The result of this arbitrary weather moodiness is disconcerting. In the same week, you can find yourself needing to wear a heavy coat for a trip to the grocery store on Monday, but by Wednesday you’re comfortable doing yard work in your shirt sleeves.
Such shenanigans are understandably confusing. How’s a fellow supposed to know how dress or plan an outing? You seemingly can’t trust the season!
“What’s the matter with our winter weather?” Elyesse, a waitress at my favorite breakfast cafe recently wondered.
“Yeah,” chimed in Carl, who owns the place and does most of the cooking. “Is global warming causing this mess?”
All I could do was shrug. “I dunno,” I said. Which obviously didn’t satisfy either, because they affixed me with similar glares I took to indicate outdoor scribes are indeed expected to know the answer to such matters.
I stared at my hash browns like a desperate gypsy trying to read a glob of tea leaves.
Okay, I’ll admit that while this second month of the year has never been known for weather consistency, that typical fickleness does seem to have carried to a pattern of opposite extremes this time around. However, I must also add that I’m not fully convinced such is the case — a real issue versus an imagined one — and I’m certainly not ready to hold global warming accountable.
When considering weather, it’s always worth keeping in mind that we’re talking about Ohio, and more specifically, the Miami Valley. I may be prejudiced, but I sincerely believe this is the Midwest’s hands-down nucleus for weather contrariness and instability.
Even a cursory examination of our local weather records will clearly reveal February’s history to be whimsical, capricious, almost teasing. Some would doubtless prefer erratic, volatile, and malicious. Pick your version. But it’s a fact to which anyone who has chalked up a few years residency can readily attest.
Moreover, human nature being what it is, we regularly set ourselves up for disappointment by asking and expecting too much. Give us a two-day hiatus from the month’s usual frigid norms and we figure such lovely moderate weather is going to last straight through into April.
Alas! Two days later we’re muttering dark imprecations — stoking the woodstove and shivering as we scrape ice from our windshield.
We want it to be spring. Therefore the merest hint of positive change encouraged our hopes and desires. A misperception skewed by the longing of our own hearts. Though seeing as how the majority view winter as an ordeal, one arguably nudged along by a loathing toward protracted suffering.
February is a weather changeling. This may be the final full month of winter, but it’s still winter.
Most years February serves up a mix of sun, snow, rain, sleet, wind, clouds, even the odd thunderstorms with lightening.
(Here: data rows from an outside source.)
(** * musemonitor.online: the rolling time-series buffer and its streamer

    A shallow embedding of [src/musemonitor/online.py]: the classes [Data],
    [TimeSeries] and the streaming loop of [LSLStreamer].

    An object is a record of optional attributes ([None]: the attribute has
    not been assigned, reading it raises [AttributeError]).  A method is a
    function from the object's state to an outcome: it returns, raises, or
    blocks for ever on a lock that is already held.  Sample values are
    8-byte floats in the source; the code performs no arithmetic on them, so
    their type [F] is left abstract. *)

From Stdlib Require Import ZArith List Bool Lia String.
Import ListNotations.
Local Open Scope Z_scope.

(** ** Python control flow and slicing *)

Module Py.

Inductive exn : Type :=
| AttributeError
| NotImplementedError
| TypeError
| ValueError
| IndexError
| SerialException.

Definition exn_eqb (a b : exn) : bool :=
  match a, b with
  | AttributeError, AttributeError
  | NotImplementedError, NotImplementedError
  | TypeError, TypeError
  | ValueError, ValueError
  | IndexError, IndexError
  | SerialException, SerialException => true
  | _, _ => false
  end.

(** What a call does to the object [S] it runs on. [Block]: the thread
    waits on [threading.Lock.acquire] for a lock that nobody releases. *)
Inductive outcome (S A : Type) : Type :=
| Return (a : A) (s : S)
| Raise (e : exn) (s : S)
| Block (s : S).
Arguments Return {S A} a s.
Arguments Raise {S A} e s.
Arguments Block {S A} s.

Definition M (S A : Type) : Type := S -> outcome S A.

Definition ret {S A} (a : A) : M S A := fun s => Return a s.

Definition bind {S A B} (m : M S A) (k : A -> M S B) : M S B :=
  fun s =>
    match m s with
    | Return a s' => k a s'
    | Raise e s' => Raise e s'
    | Block s' => Block s'
    end.
(* ===================================================================== *)
(** * More on the registry builder                                        *)
(* ===================================================================== *)

Lemma add_ok t ov a : collector_ok a -> collector_ok (add t ov a).
Proof.
  intros (Hnd & Hseen & Hall). unfold add.
  destruct (String.eqb t ""); [done|].
  destruct (String.eqb (trim t) "") eqn:Ee; [done|]. cbn [orb].
  destruct (TAG_REGEX_test (trim t)) eqn:Er; [|done]. cbn [negb orb].
  case_bool_decide as Hin; [done|].
  unfold collector_ok. cbn [found seen]. rewrite map_app. cbn [map e_tagId].
  split; [|split].
  - apply NoDup_app. split; [done|]. split; [|apply NoDup_singleton].
    intros id Hid ->%list_elem_of_singleton. by apply Hin, Hseen.
  - intros id. rewrite elem_of_union, elem_of_singleton, elem_of_app,
      list_elem_of_singleton, Hseen. tauto.
  - apply Forall_app. split; [done|]. constructor; [|constructor].
    split; [|done]. cbn [e_tagId]. intros E. by rewrite E in Ee.
Qed.

Lemma fold_left_ok {A} (f : collector -> A -> collector) (l : list A) :
  Forall (fun x => forall a, collector_ok a -> collector_ok (f a x)) l ->
  forall a, collector_ok a -> collector_ok (fold_left f l a).
Proof.
  induction 1 as [|x l Hx Hl IH]; intros a Ha; [done|].
  simpl. by apply IH, Hx.
Qed.

Lemma scan_ok val : forall a, collector_ok a -> collector_ok (scan val a).
Proof.
  induction val as [|b|n|s|items IH|fields IH] using json_induction;
    intros a Ha.
  - done.
  - by destruct b.
  - simpl. by destruct (negb _).
  - simpl. destruct (negb _); [done|].
    destruct (startsWith s "key_"); [done|]. by apply add_ok.
  - cbn [scan json_truthy negb]. by apply fold_left_ok.
  - cbn [scan json_truthy negb]. apply fold_left_ok.
    + eapply Forall_impl; [exact IH|]. intros [k v] Hv a' Ha'. cbn [fst snd].
      destruct (skipped_key k); [done|]. by apply Hv.
    + destruct (obj_get fields "tagId") as [[]|]; try done. by apply add_ok.
Qed.

Lemma for_each_ok {A} (body : A -> collector -> option collector) l :
  (forall x a a', body x a = Some a' -> collector_ok a -> collector_ok a') ->
  forall a a', for_each body l a = Some a' -> collector_ok a -> collector_ok a'.
Proof.
  intros Hbody. induction l as [|x l IH]; intros a a'; simpl.
  - by intros [= <-].
  - destruct (body x a) as [a1|] eqn:E; [|done]. intros H Ha.
    eapply IH; [exact H|]. by eapply Hbody.
Qed.

Lemma scan_section_ok s a a' :
  scan_section s a = Some a' -> collector_ok a -> collector_ok a'.
Proof.
  unfold scan_section.
  destruct (member s "items"); [|done]. destruct (member s "widgets"); [|done].
  intros [= <-] Ha. apply fold_left_ok; [|done].
  apply Forall_forall. intros x _ a0. apply scan_ok.
Qed.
There are warm days, cold days, balmy days, and well-below-freezing days.
You can occasionally go sledding and fishing in the same week — and I don’t mean ice fishing! I’ve also found skunk cabbage, snow trillium, and wild winter aconites in bloom in February.
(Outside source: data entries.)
(** * namaco: the feature preprocessors of [preprocess.py]

    A shallow embedding of [tokenize], [normalize_number],
    [get_character_type], [StaticPreprocessor] and [DynamicPreprocessor],
    and the properties of the feature streams they produce.

    Python values are modelled as follows.
    - A [str] is the list of its Unicode code points; a character is a
      one-element [str] where Python uses it as a dictionary key.
    - A [dict] with string keys is an association list in insertion order
      with Python's update rule (an existing key keeps its position).
    - Integers are [Z]; [np.array(..., dtype=np.int32)] stores each value
      modulo 2^32 in the signed range.
    - Methods of [StaticPreprocessor] run in a state-and-exception monad
      over the object, so that what a method writes to [self] is visible.
    - What the interpreter and MeCab provide (the Unicode predicates,
      [str.lower], the tagger's output, the iteration order of a [set])
      is the interface [PyRuntime]. *)

From Stdlib Require Import String Ascii.
From Stdlib Require Import List ZArith NArith Lia Bool.
Import ListNotations.


Open Scope Z_scope.

(** ** Strings *)

Definition char := N.
Definition str := list char.

Definition of_string (s : string) : str :=
  map N_of_ascii (list_ascii_of_string s).

Definition str_eqb (a b : str) : bool :=
  if list_eq_dec N.eq_dec a b then true else false.

Definition str_eq_dec : forall a b : str, {a = b} + {a <> b} :=
  list_eq_dec N.eq_dec.

Definition UNK : str := Eval cbv in of_string "<UNK>".
Definition PAD : str := Eval cbv in of_string "<PAD>".

(** [sep.join(parts)] *)
Fixpoint join (sep : str) (parts : list str) : str :=
  match parts with
  | [] => []
  | [p] => p
  | p :: rest => p ++ sep ++ join sep rest
  end.

(** [s.split(sep)] for a one-character separator: never the empty list. *)
Fixpoint split_on (sep : char) (cur : str) (s : str) : list str :=
  match s with
  | [] => [rev cur]
  | c :: r =>
      if N.eqb c sep then rev cur :: split_on sep [] r
      else split_on sep (c :: cur) r
  end.

Definition split (sep : char) (s : str) : list str := split_on sep [] s.

(** The line boundaries of [str.splitlines]. *)
Definition is_linebreak (c : char) : bool :=
  existsb (N.eqb c)
    [0x0A; 0x0B; 0x0C; 0x0D; 0x1C; 0x1D; 0x1E; 0x85; 0x2028; 0x2029]%N.

Fixpoint splitlines_from (cur : str) (s : str) : list str :=
  match s with
  | [] => match cur with [] => [] | _ => [rev cur] end
  | c :: r =>
      if is_linebreak c then
        rev cur ::
          match r with
          | c' :: r' =>
              if (N.eqb c 0x0D%N && N.eqb c' 0x0A%N)%bool
              then splitlines_from [] r'
              else splitlines_from [] r
          | [] => splitlines_from [] r
          end
      else splitlines_from (c :: cur) r
  end.

Definition splitlines (s : str) : list str := splitlines_from [] s.

Fixpoint dropwhile (p : char -> bool) (s : str) : str :=
  match s with
  | [] => []
  | c :: r => if p c then dropwhile p r else s
  end.

(** ** Exceptions and results *)

Inductive exn := KeyError | IndexError | TypeError | ValueError | AssertionError.

Inductive result (A : Type) :=
| Ok (a : A)
| Raise (e : exn).

Arguments Ok {A} a.
Arguments Raise {A} e.

(** ** The interpreter and the tagger *)

Class PyRuntime := {
  (** [ch.isspace()], [ch.isdigit()], [ch.islower()], [ch.isupper()] *)
  isspace : char -> bool;
  isdigit : char -> bool;
  islower : char -> bool;
  isupper : char -> bool;
  (** [text.lower()] *)
  lower : str -> str;
  (** [t.parse(text)] of the MeCab tagger *)
  mecab_parse : str -> str;
  (** the order in which [set(l)] is iterated *)
  set_iter : list str -> list str;
  set_iter_NoDup : forall l, NoDup (set_iter l);
  set_iter_In : forall l x, In x (set_iter l) <-> In x l
}.

(** ** Module-level functions *)

Section Functions.
Context {RT : PyRuntime}.

(** [text.rstrip()] *)
Definition rstrip (s : str) : str := rev (dropwhile isspace (rev s)).

(** The body of the loop of [tokenize], with the two lists it appends to. *)
Fixpoint tokenize_chunks (chunks : list str) (words poses : list str)
  : result (list str * list str) :=
  match chunks with
  | [] => Ok (words, poses)
  | chunk :: rest =>
      match chunk with
      | [] => tokenize_chunks rest words poses
      | _ =>
          let chunk_splitted := split 0x09%N chunk in
          match nth_error chunk_splitted 0, nth_error chunk_splitted 1 with
          | Some surface, Some feature =>
              let feature := split 0x2C%N feature in
              let pos := join [0x2D%N] (firstn 3 feature) in
              tokenize_chunks rest (words ++ [surface]) (poses ++ [pos])
          | _, _ => Raise IndexError
          end
      end
  end.

Definition tokenize (text : str) : result (list str * list str) :=
  let chunks := removelast (splitlines (mecab_parse (rstrip text))) in
  tokenize_chunks chunks [] [].

(** [re.sub(r'[0-9０１２３４５６７８９]', r'0', text)] *)
Definition is_number_char (c : char) : bool :=
  ((0x30 <=? c) && (c <=? 0x39) || (0xFF10 <=? c) && (c <=? 0xFF19))%N%bool.

Definition normalize_number (text : str) : str :=
  map (fun c => if is_number_char c then 0x30%N else c) text.

Definition is_hiragana (ch : char) : bool :=
  ((0x3040 <=? ch) && (ch <=? 0x309F))%N%bool.

Definition is_katakana (ch : char) : bool :=
  ((0x30A0 <=? ch) && (ch <=? 0x30FF))%N%bool.

Definition get_character_type (ch : char) : Z :=
  if isspace ch then 1
  else if isdigit ch then 2
  else if islower ch then 3
  else if isupper ch then 4
  else if is_hiragana ch then 5
  else if is_katakana ch then 6
  else 7.

End Functions.

(** ** Dictionaries *)

Definition dict := list (str * Z).

(** [d.get(k)] *)
Fixpoint dict_get (d : dict) (k : str) : option Z :=
  match d with
  | [] => None
  | (k', v) :: rest => if str_eqb k' k then Some v else dict_get rest k
  end.

(** [k in d] *)
Definition dict_mem (d : dict) (k : str) : bool :=
  match dict_get d k with Some _ => true | None => false end.

(** [d[k] = v]: an existing key keeps its place, a new key goes last. *)
Fixpoint dict_set (d : dict) (k : str) (v : Z) : dict :=
  match d with
  | [] => [(k, v)]
  | (k', v') :: rest =>
      if str_eqb k' k then (k', v) :: rest else (k', v') :: dict_set rest k v
  end.

(** [len(d)] *)
Definition dict_len (d : dict) : Z := Z.of_nat (length d).

Definition keys (d : dict) : list str := map fst d.
Definition values (d : dict) : list Z := map snd d.

(** A dictionary with integer keys, as built by [inverse_transform]. *)
Definition idict := list (Z * str).

Fixpoint idict_get (d : idict) (k : Z) : option str :=
  match d with
  | [] => None
  | (k', v) :: rest => if Z.eqb k' k then Some v else idict_get rest k
  end.

Fixpoint idict_set (d : idict) (k : Z) (v : str) : idict :=
  match d with
  | [] => [(k, v)]
  | (k', v') :: rest =>
      if Z.eqb k' k then (k', v) :: rest else (k', v') :: idict_set rest k v
  end.

(** [{i: c for c, i in d.items()}] *)
Definition invert (d : dict) : idict :=
  fold_left (fun m ci => idict_set m (snd ci) (fst ci)) d [].

(** ** Lists and arrays *)

(** [l[i] = v] with Python's negative indices. *)
Fixpoint set_nth (l : list Z) (n : nat) (v : Z) : list Z :=
  match l, n with
  | [], _ => []
  | _ :: r, O => v :: r
  | x :: r, S n' => x :: set_nth r n' v
  end.

Definition list_setitem (l : list Z) (i : Z) (v : Z) : result (list Z) :=
  let n := Z.of_nat (length l) in
  let j := if i <? 0 then i + n else i in
  if (0 <=? j) && (j <? n) then Ok (set_nth l (Z.to_nat j) v)
  else Raise IndexError.

(** The value an [int32] cell holds after storing [z]. *)
Definition int32 (z : Z) : Z := (z + 2 ^ 31) mod 2 ^ 32 - 2 ^ 31.

(** [np.array(l, dtype=np.int32)] *)
Definition np_int32 (l : list Z) : list Z := map int32 l.

(** [list(itertools.chain( *ll))] *)
Definition chain {A : Type} (ll : list (list A)) : list A := concat ll.

(** ** The StaticPreprocessor object *)

Record StaticPreprocessor := {
  _lowercase : bool;
  _num_norm : bool;
  _vocab_init : dict;
  word_dic : dict;
  char_dic : dict;
  pos_dic : dict;
  label_dic : dict;
  bies_dic : dict;
  char_type_dic : dict
}.

Definition key_B : str := Eval cbv in of_string "B".
Definition key_I : str := Eval cbv in of_string "I".
Definition key_E : str := Eval cbv in of_string "E".
Definition key_S : str := Eval cbv in of_string "S".

(** [StaticPreprocessor.__init__] *)
Definition StaticPreprocessor_init
    (lowercase num_norm : bool) (vocab_init : option dict)
  : StaticPreprocessor :=
  {| _lowercase := lowercase;
     _num_norm := num_norm;
     _vocab_init := match vocab_init with
                    | Some ((_ :: _) as d) => d
                    | _ => []
                    end;
     word_dic := [(PAD, 0); (UNK, 1)];
     char_dic := [(PAD, 0); (UNK, 1)];
     pos_dic := [(PAD, 0); (UNK, 1)];
     label_dic := [(PAD, 0)];
     bies_dic := [(key_B, 1); (key_I, 2); (key_E, 3); (key_S, 4)];
     char_type_dic := [(PAD, 0)] |}.

(** The dictionary attributes of the object. *)
Inductive attr :=
| a_word_dic | a_char_dic | a_pos_dic | a_label_dic | a_bies_dic
| a_char_type_dic.

Definition getattr (a : attr) (self : StaticPreprocessor) : dict :=
  match a with
  | a_word_dic => word_dic self
  | a_char_dic => char_dic self
  | a_pos_dic => pos_dic self
  | a_label_dic => label_dic self
  | a_bies_dic => bies_dic self
  | a_char_type_dic => char_type_dic self
  end.

Definition setattr (a : attr) (d : dict) (self : StaticPreprocessor)
  : StaticPreprocessor :=
  let (lc, nn, vi, wd, cd, pd, ld, bd, td) := self in
  match a with
  | a_word_dic => Build_StaticPreprocessor lc nn vi d cd pd ld bd td
  | a_char_dic => Build_StaticPreprocessor lc nn vi wd d pd ld bd td
  | a_pos_dic => Build_StaticPreprocessor lc nn vi wd cd d ld bd td
  | a_label_dic => Build_StaticPreprocessor lc nn vi wd cd pd d bd td
  | a_bies_dic => Build_StaticPreprocessor lc nn vi wd cd pd ld d td
  | a_char_type_dic => Build_StaticPreprocessor lc nn vi wd cd pd ld bd d
  end.

Definition attr_eqb (a b : attr) : bool :=
  match a, b with
  | a_word_dic, a_word_dic | a_char_dic, a_char_dic | a_pos_dic, a_pos_dic
  | a_label_dic, a_label_dic | a_bies_dic, a_bies_dic
  | a_char_type_dic, a_char_type_dic => true
  | _, _ => false
  end.

(** ** Methods: state and exceptions

    A method of an object of class [S] maps the object's state to a result
    or a raised exception, and to the state it leaves behind. *)

Definition M (S A : Type) : Type := S -> result A * S.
A few years ago, while on a solo hill-country partridge hunt, February’s fickle weather — in the form of a freak snowstorm which swarmed over the ridge and immediately began dumping piles of snow — caused me to spend a hypothermic night bivouacked in a recess cave. A less-than-fun adventure.
I’ve never trusted February’s weather since.
So far as I’m concerned, a mild day anytime during February is best viewed as a gift — not a transmutation. Enjoy each and every moment, but don’t count on its setting a trend.
Spring is out there, beyond the horizon. Yet the road from here to that desired vernal destination remains both invisible and unknown. No matter what the weather on a given day, I’m willing to bet a fair number of curves, hills and potholes are still ahead.
All we can do is plod along, a day at a time … and keep a warm jacket handy.